2.7 Conclusions and New Frontiers in Drug Discovery

As study of EGFR and the ErbB family advances, several themes emerge for future investigation.

First, major, ongoing investments in personalized medicine, involving in part studies of exceptional responders for targeted therapy, and growth of large databases integrating sequence and clinical data, will help provide a panel of predictive response biomarkers. However, based on data summarized above, interpreting these data will be a challenge. It is likely that there will be multiple potential mechanisms for resistance, each operative in small subsets of patients: further, given that targeted therapies are typically administered in combinations, and many combinations are under evaluation, it will be challenging to develop statistically robust datasets to predict response to drug combinations. Systems biology may be able to help guide the integration of this information [349]. In complementary work, high-throughput screening may identify new targets relevant to specific subtypes of SCCHN. In another example, recent studies applying whole exome sequencing to nasopharyngeal cancers identified specific mutational signatures in this disease subclass, some of which are potentially druggable and may provide patient-tailored options [350] that can augment classic EGFR-ErbB-targeted therapeutics.
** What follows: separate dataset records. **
(* ===== verification/EventLoopMain.v ===== *)
(** * The invariant of the whole event loop

    [loop_inv] holds between any two handler calls; every event, every batch
    and any number of iterations of [run] preserve it. *)
From stdpp Require Import relations.
From S2P Require Import Prelude Decimal Parser Serializer BoundedBuffer Sequencer BoundedQueue.
From S2P Require Import World Io Registry EventLoop EventLoopInv EventLoopProps.

(** ** Handlers

    Relative to a world [w0] in the past, whose answers are the ones known. *)
Section Handlers.
Context {W : Type} `{!World W, !WorldView W, !WorldLaws W} (w0 : W).
Context (cfg : EventLoopConfig).
Implicit Types (w : W) (r : ConnectionRegistry) (c : Connection) (ow : list (WorkItem * bool)).
#[local] Abbreviation world_ok := (world_ok w0).
#[local] Abbreviation undisturbed := (undisturbed w0).
#[local] Abbreviation answers := (answered w0).

(** The registry and the world agree, with [ow] the items still owed; the
    connections in [skip] are about to be closed and only their buffers are
    known to be well-formed. *)
Record loop_pre (skip : Z → Prop) ow r w : Prop := {
  lp_ok : world_ok w;
  lp_reg : registry_wf r;
  lp_gen : next_generation_ r = 1 + accepts w;
  lp_conn : ∀ id c, connections_ r !! id = Some c →
    ∃ i o, socks w !! id = Some (i, o) ∧ conn_bufs cfg c ∧ (¬ skip id → conn_inv answers cfg c i o ow);
  lp_socks : ∀ fd, is_Some (socks w !! fd) → is_Some (connections_ r !! fd);
  lp_owed : Forall (λ it, wi_connection_generation it < next_generation_ r ∧ valid_command (wi_command it)) ow.*1;
  lp_nodup : NoDup ow.*1;
}.
(* ===== verification/Listener.v ===== *)
(** * The listening socket and the descriptors of the event loop

    Models the constructor of [src/src/net/listener.cpp] with its [port]
    accessor ([accept_one] is in [EventLoop.v]), and what the constructor of
    [src/src/net/event_loop.cpp] does with descriptors.  A constructor is a
    program of a small monad over the state the kernel keeps for the process:
    it may throw, and the [FileDescriptor] objects it owns are destroyed by
    the scopes that own them, on an exception as well as on a normal exit. *)
From S2P Require Import Prelude FileDescriptor.

Record ListenerConfig := mkListenerConfig {
  lc_bind_address : bytes;
  lc_port : Z;
  lc_backlog : Z;
}.

Definition default_listener : ListenerConfig := mkListenerConfig (lit "0.0.0.0") 6380 128.

(** What the system answers: a descriptor or an errno, and for calls without a
    value the errno of a failure.  [inet_pton] reads a dotted address;
    [ephemeral_port] is the port the kernel picks when asked for port 0. *)
Record EventLoopCalls := mkEventLoopCalls {
  socket_result : Z + Z;
  setsockopt_errno : option Z;
  inet_pton : bytes → option Z;
  bind_errno : option Z;
  ephemeral_port : Z;
  listen_errno : option Z;
  epoll_create_result : Z + Z;
  eventfd_result : Z + Z;
  listener_add_errno : option Z;
  wakeup_add_errno : option Z;
  getsockname_errno : option Z;
}.

(** ** What the kernel keeps *)
Record Socket := mkSocket {
  so_reuseaddr : bool;
  so_name : option (Z * Z);    (** the address and [sin_port] it is bound to *)
  so_backlog : option Z;       (** of a socket that listens *)
}.

Record Net := mkNet {
  net_fds : FdHeap;
  net_sockets : gmap Z Socket;
  net_watched : list Z;        (** registered with the epoll instance *)
  net_errno : Z;
}.

Definition empty_net : Net := mkNet (mkFdHeap [] []) ∅ [] 0.
(* ===== verification/Process.v ===== *)
(** * The life of the server process

    Models [main] of [src/src/main.cpp] from the construction of the first
    object to the exit of the process, with all its threads: the main thread
    constructs the locals of the [try] block, runs the event loop and destroys
    the locals in reverse order; the signal thread waits for SIGINT or
    SIGTERM and stops the loop; the sweeper ([src/src/storage/ttl_sweeper.cpp])
    and the workers run on their own.  One transition is one construction or
    destruction, one critical section or one blocking call of one thread, and
    the threads interleave freely.  Of the event loop the process sees its use
    of the two queues and its warnings; [System.v] puts the loop itself in
    their place.  That [run] returns once [stop] was called is the subject of
    [Wakeup.v]. *)
From stdpp Require Import relations.
From S2P Require Import Prelude Decimal Client BoundedQueue World PriorityQueue Storage StorageInv StorageSpec.
From S2P Require Import StorageConc StorageLin Dispatcher WorkerPool Sweeper Logger Cli FileDescriptor Listener Main.

Definition SIGINT : Z := 2.
Definition SIGTERM : Z := 15.
Lemma no_request_lost_witness :
  ∃ c, find_current 7 (demo_state 2).1 = Some c ∧ in_flight_count (sequencer_ c) = 2 ∧
    0 ∈ wi_sequence <$> filter (is_mine c) (sys_owed (demo_state 2).2).
Proof.
  assert (∃ c, find_current 7 (demo_state 2).1 = Some c ∧ in_flight_count (sequencer_ c) = 2 ∧
    next_expected_ (sequencer_ c) = 0) as (c & Hc & Hif & Hne).
  { eexists. split; [vm_compute; reflexivity|]. split; vm_compute; reflexivity. }
  exists c. split; [exact Hc|]. split; [exact Hif|]. rewrite <-Hne.
  destruct (no_request_lost (WorldLaws0 := demo_laws) demo_config 4 3 (demo_state 2).1 (demo_state 2).2 7 c)
    as (i & o & fs & reqs & _ & _ & _ & _ & _ & _ & _ & H);
    [apply demo_config_ok|apply demo_reachable; vm_compute; reflexivity|exact Hc|].
  apply H. lia.
Defined.

Lemma iteration_returns_witness :
  ∃ n st w', ∀ fuel, (n ≤ fuel)%nat →
    run_iteration (World0 := demo_world) demo_config 4 3 fuel (demo_state 3).1 (demo_state 3).2 = Some (st, w').
Proof.
  destruct (iteration_returns (WorldLaws0 := demo_laws) demo_config 4 3 (demo_state 3).1 (demo_state 3).2)
    as (n & st & w' & H & _); [apply demo_config_ok|apply demo_reachable; vm_compute; reflexivity|].
  exists n, st, w'. exact H.
Defined.

Lemma no_descriptor_leak_witness :
  dom (socks (WorldView := demo_view) (demo_state 3).2) = dom (connections_ (demo_state 3).1).
Proof.
  destruct (no_descriptor_leak (WorldLaws0 := demo_laws) demo_config 4 3 (demo_state 3).1 (demo_state 3).2) as [H _];
    [apply demo_config_ok|apply demo_reachable; vm_compute; reflexivity|exact H].
Defined.

(** A connection at its cap of one request: 64 more bytes fill its buffer. *)
Definition slow_config : EventLoopConfig := mkEventLoopConfig 64 4096 1 true.
Definition slow_sys : @Sys candidate_queue :=
  demo_server (mkOs ∅ 0 [inl (7, lit "127.0.0.1", 40000)] [inl ping_frame; inr EAGAIN; inl (replicate 64 "x"%char)] []
      [] [inl [(3, EPOLLIN)]; inl [(7, EPOLLIN)]] 0 []) [].

Definition slow_iteration (x : ConnectionRegistry * @Sys candidate_queue)
    : ConnectionRegistry * @Sys candidate_queue :=
  match run_iteration (World0 := demo_world) slow_config 4 3 10 x.1 x.2 with
  | Some (Running r, s) => (r, s)
  | _ => x
  end.
Definition slow_state : ConnectionRegistry * @Sys candidate_queue :=
  slow_iteration (slow_iteration (make_registry, slow_sys)).

Lemma slow_reachable :
  reachable (World0 := demo_world) (WorldView0 := demo_view) slow_config 4 3 slow_state.1 slow_state.2.
Proof.
  exists slow_sys. split.
  - apply demo_server_fresh; [constructor; [by vm_compute..|]; done|done..].
  - assert ((slow_state.1, slow_state.2) = slow_state) as -> by by destruct slow_state.
    apply (rtc_l _ _ (slow_iteration (make_registry, slow_sys))); [exists 10%nat; by vm_compute|].
    apply (rtc_l _ _ slow_state); [exists 10%nat; by vm_compute|apply rtc_refl].
Qed.

Lemma slow_config_ok : config_ok slow_config.
Proof. by vm_compute. Qed.

Lemma full_input_closes_witness :
  ∃ r' w', handle_connection_readable (World0 := demo_world) slow_config 9 7 slow_state.1 slow_state.2 =
    Some (r', w') ∧ find_current 7 r' = None.
Proof.
  assert (∃ c, find_current 7 slow_state.1 = Some c ∧ in_flight_count (sequencer_ c) = 1 ∧
    buffer_size (input_ c) = 0) as (c & Hc & Hif & Hsz).
  { eexists. split; [vm_compute; reflexivity|]. split; vm_compute; reflexivity. }
  eapply (full_input_closes (WorldLaws0 := demo_laws) slow_config 4 3 slow_state.1 slow_state.2 7 c _
    (replicate 64 "x"%char) 7).
  - apply slow_config_ok.
  - apply slow_reachable.
  - exact Hc.
  - exact Hif.
  - rewrite Hsz. reflexivity.
  - done.
  - vm_compute. reflexivity.
Defined.

Lemma io_preserves_streams_witness :
  ∃ d, buffer_size (read_into (World0 := demo_world) 7 (mkBoundedBuffer [] 16) (demo_state 1).2).1.2 = 16 ∧
    data_ (read_into (World0 := demo_world) 7 (mkBoundedBuffer [] 16) (demo_state 1).2).1.2 = [] ++ d.
Proof.
  assert (Hr := reachable_inv (WorldLaws0 := demo_laws) demo_config 4 3 (demo_state 1).1 (demo_state 1).2
    demo_config_ok (demo_reachable 1 ltac:(vm_compute; reflexivity))).
  destruct (read_into (World0 := demo_world) 7 (mkBoundedBuffer [] 16) (demo_state 1).2) as [[w' b'] out] eqn:E.
  destruct (io_preserves_streams (WorldLaws0 := demo_laws) 7 (mkBoundedBuffer [] 16) (demo_state 1).2 [] [])
    as [Hread _].
  - apply (lp_ok _ _ _ _ _ _ Hr).
  - vm_compute. reflexivity.
  - by vm_compute.
  - destruct (Hread _ _ _ E) as (d & _ & Hd & _). exists d. split; [|exact Hd].
    assert (buffer_size (read_into (World0 := demo_world) 7 (mkBoundedBuffer [] 16) (demo_state 1).2).1.2 = 16)
      as H by (vm_compute; reflexivity). by rewrite E in H.
Defined.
Second, existing EGFR-/ErbB-targeting agents may find new uses in the fields of SCCHN prevention, while efforts continue to develop new therapeutic strategies for EGFR and ErbB. In some intriguing recent work, and echoing the fact that some studies have found elevated EGFR in noncancerous premalignant tissue [11, 12, 351], cetuximab treatment of patients with high-risk premalignancy of the upper aerodigestive tract was demonstrated as a potentially effective treatment of moderate to severe dysplasia in a subset of patients [352]. However, a conceptually related study using erlotinib was not effective [351], and more work is required. In terms of developing new approaches to targeting EGFR, a number of studies support the idea that EGFR forms higher-order oligomers, such as tetramers, during signaling [353,354,355]. Ramirez et al. used a virtual docking model of extracellular tetrameric EGFR configuration coupled with functional screening to identify compounds that affect internalization of adaptor responsive to EGFR activation Grb2 . This work indicates it may be possible to develop new classes of EGFR-targeting agents, based on targeting epitopes formed by functional, higher-order oligomers [356].

Third, the rapid rise of immunotherapies, with results from major trials expected in the next several years, is likely to transform the use of EGFR-/ErbB-targeting therapies. As effective immunotherapies have only recently been developed, much effort will be needed to understand how these agents interact with EGFR- or ErbB-targeting agents and cytotoxic therapies, develop appropriate dosing regimens that maximize effectiveness and minimize toxicities, establish genomic signatures and clinical profiles that are best suited for their use, and many other considerations. It is to be hoped that successful integration of these new approaches with EGFR-targeting agents will ultimately result in better patient outcomes.